One of the Economist journalists is keeping a journal after sneaking back into Zim to check things out. He had previously been thrown out for being “a spy masquerading as a tourist” and was pretty frightened on his way in, especially after learning that “the man from Time spent an uncomfortable five days in the jug, without food”.
His first entry is about trying to sneak in without being noticed. He talks about having used “tennis rackets, bird-watching guides and enormous paintings” in the past to get in as a tourist. He was mightily relieved to find that although the government had boasted of a computerised list of banned journalists, they didn’t have any computers at the airport!
Hi second entry talks about how both Mugabe and the country he rules are strange combinations of wonderful and terrible. He describes how Mugabe is such a strange character:
- “There’s something about the president, those Elton John glasses, the camp flicking of his wrists, the moustache that recalls both Chaplin and Hitler, that makes him as much a caricature as a real man”

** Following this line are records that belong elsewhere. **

(** Padding what the removal of a valid padding left gives the padded
    bytes back. *)
Lemma pkcs7_restores (d : list Z) :
  lenZ d mod 16 = 0 -> 16 <= lenZ d ->
  padding_rule (dropZ (lenZ d - 16) d) ->
  pkcs7 (takeZ (lenZ d - 16) d
         ++ takeZ (16 - pad_value (dropZ (lenZ d - 16) d)) (dropZ (lenZ d - 16) d))
  = d.
Proof.
  intros Hm H16 [Hv Hall].
  set (last := dropZ (lenZ d - 16) d) in *.
  set (body := takeZ (lenZ d - 16) d).
  set (v := pad_value last) in *.
  assert (Hll : lenZ last = 16) by (unfold last; rewrite dropZ_length; lia).
  assert (Hbl : lenZ body = lenZ d - 16) by (unfold body; apply takeZ_length; lia).
  rewrite Hll in Hall.
  assert (Hkeep : lenZ (takeZ (16 - v) last) = 16 - v) by (apply takeZ_length; lia).
  assert (Hpadv : dropZ (16 - v) last = replicate (Z.to_nat v) v).
  { rewrite (Forall_eq_replicate v _ Hall). f_equal.
    apply Nat2Z.inj. rewrite dropZ_length by lia. lia. }
  assert (Hlen : lenZ (body ++ takeZ (16 - v) last) = lenZ d - v)
    by (rewrite lenZ_app; lia).
  assert (Hpl : pad_length (lenZ d - v) = v).
  { unfold pad_length.
    pose proof (Z.div_mod (lenZ d) 16 ltac:(lia)) as Hdm. rewrite Hm in Hdm.
    rewrite <- (Z.mod_unique_pos (lenZ d - v) 16 (lenZ d / 16 - 1) (16 - v)); lia. }
  unfold pkcs7. rewrite Hlen, Hpl, <- Hpadv.
  rewrite <- app_assoc, (takeZ_dropZ (16 - v) last).
  unfold body, last. apply takeZ_dropZ.
Qed.

End Canonical.

(** X27: a file that decrypts without error and with the digest flag at 1
    is, byte for byte, what an encryption run of [main] writes for the
    recovered plaintext under the same password and the IV of the file:
    no other file is accepted with that flag. *)
Theorem X27_accepted_file_is_an_encryption (file pw : list Z) :
  bytes_ok pw -> Spec.well_formed file -> bytes_ok file ->
  Spec.padding_rule (Spec.withheld (Spec.subkeys_for pw) file) ->
  Spec.digest_flag file = 1 ->
  Main.main (Spec.run Main.ModeEncrypt
               (Spec.recovered (Spec.subkeys_for pw) file) pw (Spec.iv_of file))
  = Some {| Main.exit_code := 0;
            Main.output_file := Some file;
            Main.auth_report := None;
            Main.password_mem := Some (replicate 256 0);
            Main.subkeys_mem := Some (Spec.subkeys_for pw) |}.
Proof.
  intros Hpw Hwf Hb Hrule Hflag.
  set (key := Spec.subkeys_for pw) in *.
  destruct (ciphertext_of_blocks file Hwf) as (Hc & Hn & Hiv).
  destruct (decrypted_facts key file Hwf Hb) as (Hd & _ & _).
  pose proof Hwf as (H48 & Hpos & Hmod).
  destruct (region_lengths file H48) as (_ & Hct & _).
  assert (Hbiv : bytes_ok (Spec.iv_of file)) by (apply Forall_take; exact Hb).
  assert (Hbc : bytes_ok (Spec.ciphertext_of file))
    by (apply Forall_take, Forall_drop; exact Hb).
  rewrite (main_encrypt_run _ pw _ Hpw Hiv). fold key.
  f_equal. f_equal. f_equal.
  assert (Hpk : Spec.pkcs7 (Spec.recovered key file) = Spec.decrypted key file).
  { unfold Spec.recovered, Spec.emitted_early. unfold Spec.withheld in *.
    apply pkcs7_restores; [rewrite Hd; exact Hmod | lia | exact Hrule]. }
  assert (Hct' : Spec.ciphertext key (Spec.iv_of file) (Spec.recovered key file)
                 = Spec.ciphertext_of file).
  { unfold Spec.ciphertext. rewrite Hpk.
    rewrite (blocks_exact (Spec.decrypted key file) (Spec.blocks (Spec.ciphertext_of file)))
      by lia.
    unfold Spec.decrypted.
    apply cbc_enc_cbc_dec; assumption. }
  unfold Spec.container. rewrite Hct'.
  assert (Htr : Spec.sha256 (Spec.ciphertext_of file) = Spec.trailer_of file).
  { unfold Spec.digest_flag in Hflag.
    destruct (bool_decide_reflect
                (Spec.sha256 (Spec.ciphertext_of file) = Spec.trailer_of file))
      as [E|_]; [exact E | discriminate Hflag]. }
  rewrite Htr. symmetry. apply file_regions. exact H48.
Qed.

Lemma X27_accepted_file_is_an_encryption_witness :
  let file := Spec.container Samples.subkeys Samples.iv [104; 105] in
  Main.main (Spec.run Main.ModeEncrypt
               (Spec.recovered (Spec.subkeys_for Samples.password) file)
               Samples.password (Spec.iv_of file))
  = Some {| Main.exit_code := 0;
            Main.output_file := Some file;
            Main.auth_report := None;
            Main.password_mem := Some (replicate 256 0);
            Main.subkeys_mem := Some (Spec.subkeys_for Samples.password) |}.
Proof.
  apply (X27_accepted_file_is_an_encryption
           (Spec.container Samples.subkeys Samples.iv [104; 105]) Samples.password).
  - exact sample_password_bytes.
  - apply container_regions. reflexivity.
  - apply container_bytes. bytes_by_evaluation.
  - rewrite sample_subkeys. vm_compute. split; [split; discriminate|].
    repeat constructor.
  - vm_compute. reflexivity.
Defined.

- “He is smart, agile, hard-working, yoga-exercising, frugal and he cracks a crude joke or two (Australians are “genetically modified criminals”; Tony Blair is a “boy in shorts” who leads a “government of gay gangsters”)”
- “But he is a charmer with fingers dipped in blood.” Lately he has brutalised opposition supporters and “worst of all, in the early 1980s as he established his control, Mr Mugabe directed the murder of many thousand opponents in the country’s south.”